→ PROMPT:
Take the lines below beginning at the line that has "Definition clear_timer (h" and stopping after the line that has "(known : list", and print them exactly as they are, with no other lines.

→ RECORDS PROVIDED:
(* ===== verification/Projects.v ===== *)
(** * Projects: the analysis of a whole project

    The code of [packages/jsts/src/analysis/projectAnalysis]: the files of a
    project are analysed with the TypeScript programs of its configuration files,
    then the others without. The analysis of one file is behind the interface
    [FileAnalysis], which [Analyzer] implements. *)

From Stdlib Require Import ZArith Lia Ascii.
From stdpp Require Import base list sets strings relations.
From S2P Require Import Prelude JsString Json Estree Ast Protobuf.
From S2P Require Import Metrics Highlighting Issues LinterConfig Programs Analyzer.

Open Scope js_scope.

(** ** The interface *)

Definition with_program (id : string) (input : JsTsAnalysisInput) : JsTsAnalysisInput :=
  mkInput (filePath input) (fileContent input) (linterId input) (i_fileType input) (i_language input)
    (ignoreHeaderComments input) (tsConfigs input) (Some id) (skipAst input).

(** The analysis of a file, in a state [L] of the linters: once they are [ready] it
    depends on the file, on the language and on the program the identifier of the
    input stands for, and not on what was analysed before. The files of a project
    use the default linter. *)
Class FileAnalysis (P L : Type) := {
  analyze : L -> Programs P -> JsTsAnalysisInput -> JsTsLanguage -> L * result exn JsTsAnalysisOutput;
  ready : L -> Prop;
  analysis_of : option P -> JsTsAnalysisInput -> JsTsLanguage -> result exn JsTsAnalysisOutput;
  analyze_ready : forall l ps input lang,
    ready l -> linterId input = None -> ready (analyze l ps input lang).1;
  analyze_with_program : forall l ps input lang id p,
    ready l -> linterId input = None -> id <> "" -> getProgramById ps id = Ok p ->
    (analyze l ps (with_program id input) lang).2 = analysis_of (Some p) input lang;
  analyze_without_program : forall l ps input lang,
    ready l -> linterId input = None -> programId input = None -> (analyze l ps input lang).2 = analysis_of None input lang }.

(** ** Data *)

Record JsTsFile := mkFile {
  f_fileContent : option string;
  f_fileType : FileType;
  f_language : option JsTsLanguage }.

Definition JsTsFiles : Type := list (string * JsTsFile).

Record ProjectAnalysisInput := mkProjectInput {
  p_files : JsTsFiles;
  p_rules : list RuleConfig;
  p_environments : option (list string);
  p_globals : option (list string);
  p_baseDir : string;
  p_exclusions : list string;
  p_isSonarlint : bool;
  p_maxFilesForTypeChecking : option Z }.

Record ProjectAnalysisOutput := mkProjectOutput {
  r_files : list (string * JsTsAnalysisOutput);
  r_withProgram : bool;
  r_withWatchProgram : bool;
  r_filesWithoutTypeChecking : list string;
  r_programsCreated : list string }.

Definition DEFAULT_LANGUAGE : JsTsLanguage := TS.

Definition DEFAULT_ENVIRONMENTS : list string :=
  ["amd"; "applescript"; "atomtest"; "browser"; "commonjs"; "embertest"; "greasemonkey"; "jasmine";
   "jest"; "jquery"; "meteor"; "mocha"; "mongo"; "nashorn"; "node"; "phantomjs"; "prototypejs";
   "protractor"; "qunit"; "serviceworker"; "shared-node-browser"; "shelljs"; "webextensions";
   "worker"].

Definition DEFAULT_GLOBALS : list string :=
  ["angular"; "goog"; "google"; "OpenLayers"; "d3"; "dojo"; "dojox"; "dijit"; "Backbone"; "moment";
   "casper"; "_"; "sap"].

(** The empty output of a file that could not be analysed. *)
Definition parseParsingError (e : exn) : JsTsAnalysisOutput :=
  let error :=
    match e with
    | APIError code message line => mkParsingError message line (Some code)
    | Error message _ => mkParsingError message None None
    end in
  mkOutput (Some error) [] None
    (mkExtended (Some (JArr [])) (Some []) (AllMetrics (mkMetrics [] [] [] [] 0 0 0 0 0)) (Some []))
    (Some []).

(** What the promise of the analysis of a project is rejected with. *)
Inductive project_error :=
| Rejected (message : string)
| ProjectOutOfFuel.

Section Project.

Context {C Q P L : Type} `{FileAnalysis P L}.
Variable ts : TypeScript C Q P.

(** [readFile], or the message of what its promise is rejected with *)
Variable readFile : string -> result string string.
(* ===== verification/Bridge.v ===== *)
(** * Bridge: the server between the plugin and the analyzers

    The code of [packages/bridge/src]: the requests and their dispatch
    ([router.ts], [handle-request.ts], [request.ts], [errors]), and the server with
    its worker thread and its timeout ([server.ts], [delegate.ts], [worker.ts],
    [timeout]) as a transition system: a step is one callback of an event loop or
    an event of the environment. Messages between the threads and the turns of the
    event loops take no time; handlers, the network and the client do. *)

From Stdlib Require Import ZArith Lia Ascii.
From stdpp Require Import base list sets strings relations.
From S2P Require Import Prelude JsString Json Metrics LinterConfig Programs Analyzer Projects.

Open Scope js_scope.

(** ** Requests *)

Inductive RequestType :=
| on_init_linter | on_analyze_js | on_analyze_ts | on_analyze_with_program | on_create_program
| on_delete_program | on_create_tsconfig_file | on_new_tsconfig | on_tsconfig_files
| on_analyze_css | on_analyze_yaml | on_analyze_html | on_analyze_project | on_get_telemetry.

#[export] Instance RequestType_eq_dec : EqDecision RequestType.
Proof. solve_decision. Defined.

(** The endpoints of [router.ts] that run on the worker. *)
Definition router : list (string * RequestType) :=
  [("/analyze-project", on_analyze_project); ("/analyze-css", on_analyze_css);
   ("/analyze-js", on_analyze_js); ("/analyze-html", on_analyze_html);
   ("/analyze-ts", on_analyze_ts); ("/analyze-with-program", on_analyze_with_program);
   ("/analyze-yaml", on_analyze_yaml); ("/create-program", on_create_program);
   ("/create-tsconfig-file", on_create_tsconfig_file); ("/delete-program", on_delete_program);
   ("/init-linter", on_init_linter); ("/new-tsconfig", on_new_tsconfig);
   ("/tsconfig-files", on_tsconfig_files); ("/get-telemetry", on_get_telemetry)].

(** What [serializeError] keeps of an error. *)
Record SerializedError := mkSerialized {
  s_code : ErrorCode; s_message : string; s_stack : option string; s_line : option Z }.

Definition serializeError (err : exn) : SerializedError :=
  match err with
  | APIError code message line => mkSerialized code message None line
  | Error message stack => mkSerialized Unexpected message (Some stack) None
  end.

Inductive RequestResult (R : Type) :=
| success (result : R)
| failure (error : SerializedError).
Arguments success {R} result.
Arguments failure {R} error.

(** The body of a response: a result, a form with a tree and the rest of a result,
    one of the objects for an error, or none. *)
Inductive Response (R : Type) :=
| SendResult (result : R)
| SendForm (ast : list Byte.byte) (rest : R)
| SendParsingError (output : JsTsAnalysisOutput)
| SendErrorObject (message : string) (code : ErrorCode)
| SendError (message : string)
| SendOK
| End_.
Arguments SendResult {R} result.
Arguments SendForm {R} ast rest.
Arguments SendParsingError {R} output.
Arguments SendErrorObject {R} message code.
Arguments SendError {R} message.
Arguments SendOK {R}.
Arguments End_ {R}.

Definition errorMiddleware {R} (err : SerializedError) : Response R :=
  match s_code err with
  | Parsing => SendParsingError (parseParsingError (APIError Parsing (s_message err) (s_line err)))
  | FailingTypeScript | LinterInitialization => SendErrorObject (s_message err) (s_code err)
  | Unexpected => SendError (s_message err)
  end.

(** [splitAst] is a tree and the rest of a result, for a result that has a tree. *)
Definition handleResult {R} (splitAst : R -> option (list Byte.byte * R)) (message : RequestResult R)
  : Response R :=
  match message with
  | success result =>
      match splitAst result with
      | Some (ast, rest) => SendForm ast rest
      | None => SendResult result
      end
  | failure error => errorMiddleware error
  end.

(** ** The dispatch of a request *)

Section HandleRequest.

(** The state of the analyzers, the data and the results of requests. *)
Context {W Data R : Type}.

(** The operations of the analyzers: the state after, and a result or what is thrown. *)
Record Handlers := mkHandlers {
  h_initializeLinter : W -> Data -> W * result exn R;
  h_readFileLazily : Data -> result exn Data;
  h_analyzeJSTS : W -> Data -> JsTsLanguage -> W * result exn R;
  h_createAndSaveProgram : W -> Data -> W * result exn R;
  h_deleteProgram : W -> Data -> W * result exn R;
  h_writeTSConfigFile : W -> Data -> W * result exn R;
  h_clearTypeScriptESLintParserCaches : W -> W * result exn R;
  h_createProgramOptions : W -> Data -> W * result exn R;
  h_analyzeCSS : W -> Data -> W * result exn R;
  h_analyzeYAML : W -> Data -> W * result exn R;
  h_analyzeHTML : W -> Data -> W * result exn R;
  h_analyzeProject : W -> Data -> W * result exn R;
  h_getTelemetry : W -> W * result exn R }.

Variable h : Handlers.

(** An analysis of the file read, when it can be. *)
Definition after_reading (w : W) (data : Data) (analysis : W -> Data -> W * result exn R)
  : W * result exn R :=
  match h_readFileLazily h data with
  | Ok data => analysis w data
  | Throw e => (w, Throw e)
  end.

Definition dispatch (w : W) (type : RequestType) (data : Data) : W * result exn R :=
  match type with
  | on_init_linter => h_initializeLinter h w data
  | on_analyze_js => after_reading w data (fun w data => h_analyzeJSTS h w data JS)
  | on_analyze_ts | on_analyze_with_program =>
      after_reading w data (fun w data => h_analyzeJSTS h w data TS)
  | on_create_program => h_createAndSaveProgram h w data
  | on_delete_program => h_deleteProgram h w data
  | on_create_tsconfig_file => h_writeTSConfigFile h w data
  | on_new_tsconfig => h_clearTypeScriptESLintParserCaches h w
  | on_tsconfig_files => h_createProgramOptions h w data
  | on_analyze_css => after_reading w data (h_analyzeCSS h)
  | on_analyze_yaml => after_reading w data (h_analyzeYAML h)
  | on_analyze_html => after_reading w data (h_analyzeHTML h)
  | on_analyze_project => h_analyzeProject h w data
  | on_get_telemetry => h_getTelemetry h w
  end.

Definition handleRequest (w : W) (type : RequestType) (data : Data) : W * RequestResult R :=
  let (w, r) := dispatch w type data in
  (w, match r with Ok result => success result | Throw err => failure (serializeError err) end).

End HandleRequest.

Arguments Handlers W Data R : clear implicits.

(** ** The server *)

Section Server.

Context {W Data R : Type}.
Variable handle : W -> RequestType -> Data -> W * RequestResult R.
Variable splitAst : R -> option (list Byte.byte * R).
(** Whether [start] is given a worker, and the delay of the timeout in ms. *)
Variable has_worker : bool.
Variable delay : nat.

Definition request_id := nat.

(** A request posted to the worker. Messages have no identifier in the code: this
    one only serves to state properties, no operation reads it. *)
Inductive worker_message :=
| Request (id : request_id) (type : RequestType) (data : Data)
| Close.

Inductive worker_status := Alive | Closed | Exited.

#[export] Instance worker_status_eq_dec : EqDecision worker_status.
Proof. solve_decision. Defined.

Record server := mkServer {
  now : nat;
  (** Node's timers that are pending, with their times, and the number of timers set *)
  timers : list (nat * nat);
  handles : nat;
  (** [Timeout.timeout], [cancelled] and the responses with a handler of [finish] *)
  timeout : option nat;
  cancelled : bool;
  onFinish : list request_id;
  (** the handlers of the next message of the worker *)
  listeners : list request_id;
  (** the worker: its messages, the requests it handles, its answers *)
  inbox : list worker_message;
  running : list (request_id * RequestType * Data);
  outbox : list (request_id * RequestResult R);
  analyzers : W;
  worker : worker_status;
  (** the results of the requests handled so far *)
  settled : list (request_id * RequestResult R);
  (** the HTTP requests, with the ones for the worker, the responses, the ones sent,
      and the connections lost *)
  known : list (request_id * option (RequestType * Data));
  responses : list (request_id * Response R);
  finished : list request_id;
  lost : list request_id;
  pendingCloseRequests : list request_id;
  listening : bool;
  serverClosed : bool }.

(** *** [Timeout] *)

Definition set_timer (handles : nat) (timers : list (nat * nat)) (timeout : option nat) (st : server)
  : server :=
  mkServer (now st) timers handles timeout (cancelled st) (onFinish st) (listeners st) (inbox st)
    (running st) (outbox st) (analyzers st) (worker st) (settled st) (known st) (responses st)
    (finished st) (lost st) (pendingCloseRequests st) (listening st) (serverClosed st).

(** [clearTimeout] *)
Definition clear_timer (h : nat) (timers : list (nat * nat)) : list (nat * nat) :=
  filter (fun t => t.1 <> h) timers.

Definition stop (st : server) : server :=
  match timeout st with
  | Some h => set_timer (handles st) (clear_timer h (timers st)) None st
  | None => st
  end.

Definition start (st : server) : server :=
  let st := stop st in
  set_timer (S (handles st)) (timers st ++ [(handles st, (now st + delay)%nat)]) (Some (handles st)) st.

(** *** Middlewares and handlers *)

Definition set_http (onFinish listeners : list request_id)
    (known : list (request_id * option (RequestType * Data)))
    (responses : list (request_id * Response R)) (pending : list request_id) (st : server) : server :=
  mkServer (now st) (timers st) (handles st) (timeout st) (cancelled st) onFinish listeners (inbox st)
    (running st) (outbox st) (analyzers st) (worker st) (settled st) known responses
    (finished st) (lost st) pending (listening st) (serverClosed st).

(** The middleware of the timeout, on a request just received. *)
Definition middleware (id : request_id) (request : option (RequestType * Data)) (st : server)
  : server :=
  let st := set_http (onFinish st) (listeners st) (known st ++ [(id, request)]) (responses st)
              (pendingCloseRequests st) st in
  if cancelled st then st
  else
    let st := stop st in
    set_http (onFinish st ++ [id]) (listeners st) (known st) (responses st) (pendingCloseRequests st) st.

→ ANSWER TO THE PROBLEM:
Definition clear_timer (h : nat) (timers : list (nat * nat)) : list (nat * nat) :=
  filter (fun t => t.1 <> h) timers.

Definition stop (st : server) : server :=
  match timeout st with
  | Some h => set_timer (handles st) (clear_timer h (timers st)) None st
  | None => st
  end.

Definition start (st : server) : server :=
  let st := stop st in
  set_timer (S (handles st)) (timers st ++ [(handles st, (now st + delay)%nat)]) (Some (handles st)) st.

(** *** Middlewares and handlers *)

Definition set_http (onFinish listeners : list request_id)
    (known : list (request_id * option (RequestType * Data)))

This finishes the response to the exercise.